**Your goal:**
Line by line, retype the material with nothing left out.

^^^^

(* ===== verification/IpvsdrSystem.v ===== *)
(** * The ipvs-dr provider under the controller

    The provider of Ipvsdr.v as the backend of the system of ControllerSystem.v,
    and a run of the two on the host of IpvsdrExample.v. *)

From S2P Require Import Prelude GoStd GoNet LbApi LbValid Ports NodeNetwork Sysctl.
From S2P Require Import Execd Iptables Keepalived Ipvsdr IpvsdrFacts IpvsdrHost IpvsdrUpdate IpvsdrExample.
From S2P Require Import Workqueue Controller ControllerSystem ControllerProgress ControllerSettles.

Section system.
Context {E : Type} `{!ProcFS E, !OS E, !Iptables E, !IpvsEnv E}.
Context `{!OSLaws E, !IptablesLaws E, !IpvsEnvLaws E, !IpvsFrame E}.
Context `{!CallHistory E, !IptablesHistory E, !ConfigHistory E}.
Context (GOOS : string) (range_map : gmap string string → list (string * string)).

#[local] Instance backend : Provider (IpvsProvider E) := ipvsdr_provider GOOS range_map.
#[local] Instance backend_laws : ProviderLaws (IpvsProvider E) := ipvsdr_provider_laws GOOS range_map.

(** What the host shows of the current version of the configured load balancer
    [lb]: the provider is as the update for a state of that version left it.  It
    found nothing changed, or it published the network of the node, or it
    configured the mangle chains and the file of keepalived; a load balancer that
    is not this node's to serve changed nothing. *)
Definition host_applied c (s : system (IpvsProvider E)) (m : monitor (IpvsProvider E)) : Prop :=
  ∀ l lb, lister_Get (provider s) (LoadBalancerNamespace c) (LoadBalancerName c) = Some (l, lb) →
  ∃ p l0 lb0, before m = Some p ∧
    lister_Get p (LoadBalancerNamespace c) (LoadBalancerName c) = Some (l0, lb0) ∧
    lb_ResourceVersion lb0 = lb_ResourceVersion lb ∧
    match validate (Backend p) lb0, Ipvsdr (Providers (Spec lb0)) with
    | Ok _, Some ipvs => ∃ h, update_outcome range_map l0 lb0 ipvs (heap p) (Backend p) h
                                (Backend (provider s))
    | _, _ => Backend (provider s) = Backend p
    end.

Lemma ipvsdr_applied c b (s : system (IpvsProvider E)) m :
  no_slash (LoadBalancerNamespace c) → no_slash (LoadBalancerName c) → watched c b (s, m) →
  quiescent s → queued_keys (gp_queue (provider s)) = ∅ →
  streak m <= maxRetries → shutdown (provider s) = false → host_applied c s m.
Proof.
  intros Hns Hn Hw Hq Hk Hst Hsd l lb Hget.
  destruct (quiescent_applied c b s m Hns Hn Hw Hq Hk Hst Hsd l lb Hget)
    as (p & l0 & lb0 & h & Hp & Hl0 & Hv & Hval & Hup).
  exists p, l0, lb0. split_and!; [done..|]. apply lister_Get_heap in Hl0.
  change (ipvsdr_OnUpdate range_map l0 (heap p, Backend p) = (Ok (), (h, Backend (provider s)))) in Hup.
  destruct (validate (Backend p) lb0) as [[]| |] eqn:Hv0.
  2-3: rewrite (OnUpdate_eq range_map l0 _ _ lb0 Hl0), Hv0 in Hup; by simplify_eq.
  destruct (validate_Ok _ _ Hv0) as (_ & _ & _ & [ipvs Hip]). rewrite Hip. exists h.
  by apply OnUpdate_outcome.
Qed.

(** C5: The ipvs-dr controller brings the host to what the cluster says.  From
    every reachable state the process can come to rest by steps of its own.  When
    it rests, its worker has not ended, it was not told to stop and the last sync
    was not given up after the retries, then the last update was one for the
    current version of the load balancer, and the host is as that update left it:
    it found nothing to do, or published the network of the node, or configured
    the host.  The mangle chains and keepalived's file are those of the load
    balancer when none of that update's calls to them failed; the code drops
    their errors, so the controller rests in any case. *)
Theorem ipvsdr_converges c b (s : system (IpvsProvider E)) m :
  no_slash (LoadBalancerNamespace c) → no_slash (LoadBalancerName c) → watched c b (s, m) →
  (∃ ls y, forallb internal ls = true ∧ watch_run ls (s, m) = Some y ∧ at_rest y.1) ∧
  (∀ ls y, watch_run ls (s, m) = Some y → at_rest y.1 → ¬ ended y.1 →
     streak y.2 <= maxRetries → shutdown (provider y.1) = false → host_applied c y.1 y.2).
Proof.
  intros Hns Hn Hw. split; [by apply (settle c b)|]. intros ls y Hrun Hrest He Hst Hsd.
  destruct (settled c b (s, m) ls y Hw Hrun Hrest He) as (Hw' & Hq & Hk).
  by eapply ipvsdr_applied.
Qed.
End system.

(** ** A run: the load balancer is added, and the worker configures the host. *)
#[local] Instance host_provider : Provider (IpvsProvider host) := ipvsdr_provider "linux" map_to_list.

Definition host_cfg : Configuration :=
  {| LoadBalancerName := lb_Name published; LoadBalancerNamespace := lb_Namespace published;
     cfg_TCPConfigMap := ""; cfg_UDPConfigMap := "" |}.

Definition host_start : system (IpvsProvider host) * monitor (IpvsProvider host) :=
  (init host_cfg (fresh_provider (example_host None false false)), {| before := None; streak := 0 |}).

(** The informer has seen the load balancer. *)
Definition host_added : system (IpvsProvider host) * monitor (IpvsProvider host) :=
  default host_start (watch_run [InformerAdd 0 published] host_start).

Definition host_run : list action := [Deliver; StartProvider; WorkerGet; WorkerHandle; WorkerDone].

Definition host_end : system (IpvsProvider host) * monitor (IpvsProvider host) :=
  default host_added (watch_run host_run host_added).

Definition host_before : GenericProvider (IpvsProvider host) :=
  default (provider host_start.1) (before host_end.2).

Lemma ipvsdr_converges_witness :
  cache_lb (Backend (provider host_end.1)) = Some 0 ∧
  ∃ h, update_outcome map_to_list 0 published (example_ipvs ActiveActiveHA) (heap host_before)
         (Backend host_before) h (Backend (provider host_end.1)).
Proof.
  split; [vm_compute; reflexivity|].
  assert (watched host_cfg (fresh_provider (example_host None false false))
    (host_added.1, host_added.2)) as Hw.
  { rewrite <-surjective_pairing. apply watch_run_watched. vm_compute. reflexivity. }
  assert (watch_run host_run (host_added.1, host_added.2) = Some host_end) as Hrun.
  { rewrite <-surjective_pairing.
    assert (is_done (watch_run host_run host_added) = true) as H by (vm_compute; reflexivity).
    unfold host_end. by destruct (watch_run host_run host_added). }
  assert (at_rest host_end.1) as Hrest by (apply rests_at_rest; vm_compute; reflexivity).
  assert (¬ ended host_end.1) as He by by_compute.
  assert (streak host_end.2 <= maxRetries) as Hst by (vm_compute; lia).
  assert (shutdown (provider host_end.1) = false) as Hsd by (vm_compute; reflexivity).
  assert (lister_Get (provider host_end.1) (LoadBalancerNamespace host_cfg)
    (LoadBalancerName host_cfg) = Some (0, published)) as Hl by (vm_compute; reflexivity).
  destruct (proj2 (ipvsdr_converges "linux" map_to_list host_cfg _ _ _ eq_refl eq_refl Hw) host_run
    host_end Hrun Hrest He Hst Hsd 0 published Hl) as (p & l0 & lb0 & Hp & Hl0 & _ & Hout).
  assert (p = host_before) as -> by (unfold host_before; by rewrite Hp).
  assert (lister_Get host_before (LoadBalancerNamespace host_cfg)
    (LoadBalancerName host_cfg) = Some (0, published)) as Hl1 by (vm_compute; reflexivity).
  rewrite Hl1 in Hl0. injection Hl0 as <- <-.
  assert (validate (Backend host_before) published = Ok ()) as Hv by (vm_compute; reflexivity).
  rewrite Hv in Hout. exact Hout.
Defined.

^^^^

**Your response:**
(* ===== verification/IpvsdrSystem.v ===== *)
(** * The ipvs-dr provider under the controller

    The provider of Ipvsdr.v as the backend of the system of ControllerSystem.v,
    and a run of the two on the host of IpvsdrExample.v. *)

From S2P Require Import Prelude GoStd GoNet LbApi LbValid Ports NodeNetwork Sysctl.
From S2P Require Import Execd Iptables Keepalived Ipvsdr IpvsdrFacts IpvsdrHost IpvsdrUpdate IpvsdrExample.
From S2P Require Import Workqueue Controller ControllerSystem ControllerProgress ControllerSettles.

Section system.
Context {E : Type} `{!ProcFS E, !OS E, !Iptables E, !IpvsEnv E}.
Context `{!OSLaws E, !IptablesLaws E, !IpvsEnvLaws E, !IpvsFrame E}.
Context `{!CallHistory E, !IptablesHistory E, !ConfigHistory E}.
Context (GOOS : string) (range_map : gmap string string → list (string * string)).

#[local] Instance backend : Provider (IpvsProvider E) := ipvsdr_provider GOOS range_map.
#[local] Instance backend_laws : ProviderLaws (IpvsProvider E) := ipvsdr_provider_laws GOOS range_map.

(** What the host shows of the current version of the configured load balancer
    [lb]: the provider is as the update for a state of that version left it.  It
    found nothing changed, or it published the network of the node, or it
    configured the mangle chains and the file of keepalived; a load balancer that
    is not this node's to serve changed nothing. *)
Definition host_applied c (s : system (IpvsProvider E)) (m : monitor (IpvsProvider E)) : Prop :=
  ∀ l lb, lister_Get (provider s) (LoadBalancerNamespace c) (LoadBalancerName c) = Some (l, lb) →
  ∃ p l0 lb0, before m = Some p ∧
    lister_Get p (LoadBalancerNamespace c) (LoadBalancerName c) = Some (l0, lb0) ∧
    lb_ResourceVersion lb0 = lb_ResourceVersion lb ∧
    match validate (Backend p) lb0, Ipvsdr (Providers (Spec lb0)) with
    | Ok _, Some ipvs => ∃ h, update_outcome range_map l0 lb0 ipvs (heap p) (Backend p) h
                                (Backend (provider s))
    | _, _ => Backend (provider s) = Backend p
    end.

Lemma ipvsdr_applied c b (s : system (IpvsProvider E)) m :
  no_slash (LoadBalancerNamespace c) → no_slash (LoadBalancerName c) → watched c b (s, m) →
  quiescent s → queued_keys (gp_queue (provider s)) = ∅ →
  streak m <= maxRetries → shutdown (provider s) = false → host_applied c s m.
Proof.
  intros Hns Hn Hw Hq Hk Hst Hsd l lb Hget.
  destruct (quiescent_applied c b s m Hns Hn Hw Hq Hk Hst Hsd l lb Hget)
    as (p & l0 & lb0 & h & Hp & Hl0 & Hv & Hval & Hup).
  exists p, l0, lb0. split_and!; [done..|]. apply lister_Get_heap in Hl0.
  change (ipvsdr_OnUpdate range_map l0 (heap p, Backend p) = (Ok (), (h, Backend (provider s)))) in Hup.
  destruct (validate (Backend p) lb0) as [[]| |] eqn:Hv0.
  2-3: rewrite (OnUpdate_eq range_map l0 _ _ lb0 Hl0), Hv0 in Hup; by simplify_eq.
  destruct (validate_Ok _ _ Hv0) as (_ & _ & _ & [ipvs Hip]). rewrite Hip. exists h.
  by apply OnUpdate_outcome.
Qed.

(** C5: The ipvs-dr controller brings the host to what the cluster says.  From
    every reachable state the process can come to rest by steps of its own.  When
    it rests, its worker has not ended, it was not told to stop and the last sync
    was not given up after the retries, then the last update was one for the
    current version of the load balancer, and the host is as that update left it:
    it found nothing to do, or published the network of the node, or configured
    the host.  The mangle chains and keepalived's file are those of the load
    balancer when none of that update's calls to them failed; the code drops
    their errors, so the controller rests in any case. *)
Theorem ipvsdr_converges c b (s : system (IpvsProvider E)) m :
  no_slash (LoadBalancerNamespace c) → no_slash (LoadBalancerName c) → watched c b (s, m) →
  (∃ ls y, forallb internal ls = true ∧ watch_run ls (s, m) = Some y ∧ at_rest y.1) ∧
  (∀ ls y, watch_run ls (s, m) = Some y → at_rest y.1 → ¬ ended y.1 →
     streak y.2 <= maxRetries → shutdown (provider y.1) = false → host_applied c y.1 y.2).
Proof.
  intros Hns Hn Hw. split; [by apply (settle c b)|]. intros ls y Hrun Hrest He Hst Hsd.
  destruct (settled c b (s, m) ls y Hw Hrun Hrest He) as (Hw' & Hq & Hk).
  by eapply ipvsdr_applied.
Qed.
End system.

(** ** A run: the load balancer is added, and the worker configures the host. *)
#[local] Instance host_provider : Provider (IpvsProvider host) := ipvsdr_provider "linux" map_to_list.

Definition host_cfg : Configuration :=
  {| LoadBalancerName := lb_Name published; LoadBalancerNamespace := lb_Namespace published;
     cfg_TCPConfigMap := ""; cfg_UDPConfigMap := "" |}.

Definition host_start : system (IpvsProvider host) * monitor (IpvsProvider host) :=
  (init host_cfg (fresh_provider (example_host None false false)), {| before := None; streak := 0 |}).

(** The informer has seen the load balancer. *)
Definition host_added : system (IpvsProvider host) * monitor (IpvsProvider host) :=
  default host_start (watch_run [InformerAdd 0 published] host_start).

Definition host_run : list action := [Deliver; StartProvider; WorkerGet; WorkerHandle; WorkerDone].

Definition host_end : system (IpvsProvider host) * monitor (IpvsProvider host) :=
  default host_added (watch_run host_run host_added).

Definition host_before : GenericProvider (IpvsProvider host) :=
  default (provider host_start.1) (before host_end.2).

Lemma ipvsdr_converges_witness :
  cache_lb (Backend (provider host_end.1)) = Some 0 ∧
  ∃ h, update_outcome map_to_list 0 published (example_ipvs ActiveActiveHA) (heap host_before)
         (Backend host_before) h (Backend (provider host_end.1)).
Proof.
  split; [vm_compute; reflexivity|].
  assert (watched host_cfg (fresh_provider (example_host None false false))
    (host_added.1, host_added.2)) as Hw.
  { rewrite <-surjective_pairing. apply watch_run_watched. vm_compute. reflexivity. }
  assert (watch_run host_run (host_added.1, host_added.2) = Some host_end) as Hrun.
  { rewrite <-surjective_pairing.
    assert (is_done (watch_run host_run host_added) = true) as H by (vm_compute; reflexivity).
    unfold host_end. by destruct (watch_run host_run host_added). }
  assert (at_rest host_end.1) as Hrest by (apply rests_at_rest; vm_compute; reflexivity).
  assert (¬ ended host_end.1) as He by by_compute.
  assert (streak host_end.2 <= maxRetries) as Hst by (vm_compute; lia).
  assert (shutdown (provider host_end.1) = false) as Hsd by (vm_compute; reflexivity).
  assert (lister_Get (provider host_end.1) (LoadBalancerNamespace host_cfg)
    (LoadBalancerName host_cfg) = Some (0, published)) as Hl by (vm_compute; reflexivity).
  destruct (proj2 (ipvsdr_converges "linux" map_to_list host_cfg _ _ _ eq_refl eq_refl Hw) host_run
    host_end Hrun Hrest He Hst Hsd 0 published Hl) as (p & l0 & lb0 & Hp & Hl0 & _ & Hout).
  assert (p = host_before) as -> by (unfold host_before; by rewrite Hp).
  assert (lister_Get host_before (LoadBalancerNamespace host_cfg)
    (LoadBalancerName host_cfg) = Some (0, published)) as Hl1 by (vm_compute; reflexivity).
  rewrite Hl1 in Hl0. injection Hl0 as <- <-.
  assert (validate (Backend host_before) published = Ok ()) as Hv by (vm_compute; reflexivity).
  rewrite Hv in Hout. exact Hout.
Defined.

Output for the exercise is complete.